/---
(** The transfers of reads on the channel that are still to come are put off. *)
Fixpoint update_ch_loop (l : list Z) (current_time : Z) : M module unit :=
  match l with
  | [] => mret tt
  | r_num :: l' =>
      cmd ← io_rd reg_io_cmd r_num;
      t ← io_rd reg_io_time r_num;
      (if (cmd =? READ) && (current_time <? t)
       then io_wr reg_io_time set_reg_io_time r_num (t + REG_WRITE_DELAY cfg) else mret tt) ;;
      update_ch_loop l' current_time
  end.

Definition SSD_UPDATE_CH_ACCESS_TIME (channel current_time : Z) : M module unit :=
  update_ch_loop (channel_regs channel) current_time.

Fixpoint ch_time_loop (l : list Z) (latest_time : Z) : M module Z :=
  match l with
  | [] => mret latest_time
  | r_num :: l' =>
      cmd ← io_rd reg_io_cmd r_num;
      t ← io_rd reg_io_time r_num;
      let temp_time := if cmd =? READ then t + REG_READ_DELAY cfg
                       else if cmd =? WRITE then t + REG_WRITE_DELAY cfg else 0 in
      ch_time_loop l' (if latest_time <? temp_time then temp_time else latest_time)
  end.

Definition SSD_GET_CH_ACCESS_TIME_FOR_READ (channel reg : Z) : M module Z :=
  c ← io_rd cell_io_time reg;
  ch_time_loop (channel_regs channel) (c + CELL_READ_DELAY cfg).

(** The page of the request that a register works for; the start is recorded. *)
Definition record_start (reg offset : Z) : M module unit :=
  seq ← on_fst (gets io_request_seq_nb);
  io_wr access_nb set_access_nb reg (i32 seq, offset) ;;
  t ← io_gets old_channel_time;
  v ← update_io_request (i32 seq) offset t UPDATE_START_TIME;
  SSD_UPDATE_IO_OVERHEAD reg v.

Definition is_host_write (type : Z) : bool :=
  (type =? WRITE) || (type =? SEQ_WRITE) || (type =? RAN_WRITE) || (type =? RAN_COLD_WRITE)
  || (type =? RAN_HOT_WRITE).

Definition SSD_REG_RECORD (reg cmd type offset channel : Z) : M module Z :=
  io_wr reg_io_cmd set_reg_io_cmd reg cmd ;;
  io_wr reg_io_type set_reg_io_type reg type ;;
  (if cmd =? WRITE then
     t ← io_gets old_channel_time;
     io_wr reg_io_time set_reg_io_time reg (t + CHANNEL_SWITCH_DELAY_W cfg) ;;
     SSD_UPDATE_CH_ACCESS_TIME channel (t + CHANNEL_SWITCH_DELAY_W cfg) ;;
     (if is_host_write type then record_start reg offset
      else io_wr access_nb set_access_nb reg (-1, -1))
   else if cmd =? READ then
     t ← SSD_GET_CH_ACCESS_TIME_FOR_READ channel reg;
     io_wr reg_io_time set_reg_io_time reg t ;;
     (if type =? READ then record_start reg offset
      else io_wr access_nb set_access_nb reg (-1, -1))
   else if cmd =? ERASE then io_wr access_nb set_access_nb reg (-1, -1)
   else mret tt) ;;
  mret SUCCESS.

Definition SSD_CELL_RECORD (reg cmd : Z) : M module Z :=
  (if cmd =? WRITE then
     t ← io_rd reg_io_time reg;
     io_wr cell_io_time set_cell_io_time reg (t + REG_WRITE_DELAY cfg)
   else if cmd =? READ then
     t ← io_gets old_channel_time;
     io_wr cell_io_time set_cell_io_time reg (t + CHANNEL_SWITCH_DELAY_R cfg)
   else if cmd =? ERASE then
     u ← now;
     io_wr cell_io_time set_cell_io_time reg u
   else mret tt) ;;
  mret SUCCESS.

(** ** Commands *)

Definition channel_of (flash_nb : Z) : Z := i32 (flash_nb mod u32 (CHANNEL_NB cfg)).
Definition reg_of (flash_nb block_nb : Z) : Z :=
  i32 (flash_nb * PLANES_PER_FLASH cfg + block_nb mod u32 (PLANES_PER_FLASH cfg)).

Definition access (flash_nb reg : Z) : M module Z :=
  if IO_PARALLELISM cfg =? 0 then SSD_FLASH_ACCESS flash_nb reg else SSD_REG_ACCESS reg.

Definition SSD_PAGE_WRITE (flash_nb block_nb page_nb offset type io_page_nb : Z) : M module Z :=
  let channel := channel_of flash_nb in
  let reg := reg_of flash_nb block_nb in
  SSD_CH_ENABLE channel ;;
  delay_ret ← access flash_nb reg;
  check_channel channel FAIL ;;
  SSD_CH_RECORD channel WRITE offset delay_ret ;;
  SSD_REG_RECORD reg WRITE type offset channel ;;
  SSD_CELL_RECORD reg WRITE ;;
  mret SUCCESS.

(** The second check of the channel starts from the [ret] of the first one. *)
Definition SSD_PAGE_PARTIAL_WRITE (old_flash_nb old_block_nb old_page_nb
    new_flash_nb new_block_nb new_page_nb offset type io_page_nb : Z) : M module Z :=
  let channel := channel_of old_flash_nb in
  let reg := reg_of old_flash_nb old_block_nb in
  SSD_CH_ENABLE channel ;;
  delay_ret ← access old_flash_nb reg;
  ret ← check_channel channel FAIL;
  SSD_CH_RECORD channel READ offset delay_ret ;;
  SSD_REG_RECORD reg READ type offset channel ;;
  SSD_CELL_RECORD reg READ ;;
  SSD_REMAIN_IO_DELAY reg ;;
  let channel := channel_of new_flash_nb in
  let reg := reg_of new_flash_nb new_block_nb in
  SSD_CH_ENABLE channel ;;
  delay_ret ← access new_flash_nb reg;
  check_channel channel ret ;;
  SSD_CH_RECORD channel WRITE offset delay_ret ;;
  SSD_REG_RECORD reg WRITE type offset channel ;;
  SSD_CELL_RECORD reg WRITE ;;
  mret SUCCESS.

Definition SSD_PAGE_READ (flash_nb block_nb page_nb offset type io_page_nb : Z) : M module Z :=
  let channel := channel_of flash_nb in
  let reg := reg_of flash_nb block_nb in
  SSD_CH_ENABLE channel ;;
  delay_ret ← access flash_nb reg;
  SSD_CH_RECORD channel READ offset delay_ret ;;
  SSD_CELL_RECORD reg READ ;;
  SSD_REG_RECORD reg READ type offset channel ;;
  mret SUCCESS.

Definition SSD_BLOCK_ERASE (flash_nb block_nb : Z) : M module Z :=
  let channel := channel_of flash_nb in
  let reg := reg_of flash_nb block_nb in
  access flash_nb reg ;;
  SSD_REG_RECORD reg ERASE ERASE (-1) channel ;;
  SSD_CELL_RECORD reg ERASE ;;
  mret SUCCESS.

(** [io_alloc_overhead = ALLOC_IO_REQUEST(sector_nb, length, type, &io_page_nb)] *)
Definition alloc_request (sector_nb length type : Z) : M module Z :=
  r ← on_fst (ALLOC_IO_REQUEST cfg sector_nb length type);
  io_modify (fun s => set_overheads (snd r) (io_update_overhead s) s) ;;
  mret (fst r).

(** The module as the device of the translation layer. *)
Definition SsdDevice : Device := {|
  dev := module;
  alloc_io_request := alloc_request;
  increase_io_request_seq_nb := on_fst INCREASE_IO_REQUEST_SEQ_NB;
  ssd_page_read := SSD_PAGE_READ;
  ssd_page_write := SSD_PAGE_WRITE;
  ssd_page_partial_write := SSD_PAGE_PARTIAL_WRITE;
  ssd_block_erase := SSD_BLOCK_ERASE;
  write_log := fun e => on_fst (modify (log_event e))
|}.

End Operations.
\---
[What is expected] Every line from the line containing "let temp_time := if" through the line containing "(** The page" in the records above must be retyped exactly. Leave out the rest.

[Response below]
      let temp_time := if cmd =? READ then t + REG_READ_DELAY cfg
                       else if cmd =? WRITE then t + REG_WRITE_DELAY cfg else 0 in
      ch_time_loop l' (if latest_time <? temp_time then temp_time else latest_time)
  end.

Definition SSD_GET_CH_ACCESS_TIME_FOR_READ (channel reg : Z) : M module Z :=
  c ← io_rd cell_io_time reg;
  ch_time_loop (channel_regs channel) (c + CELL_READ_DELAY cfg).

(** The page of the request that a register works for; the start is recorded. *)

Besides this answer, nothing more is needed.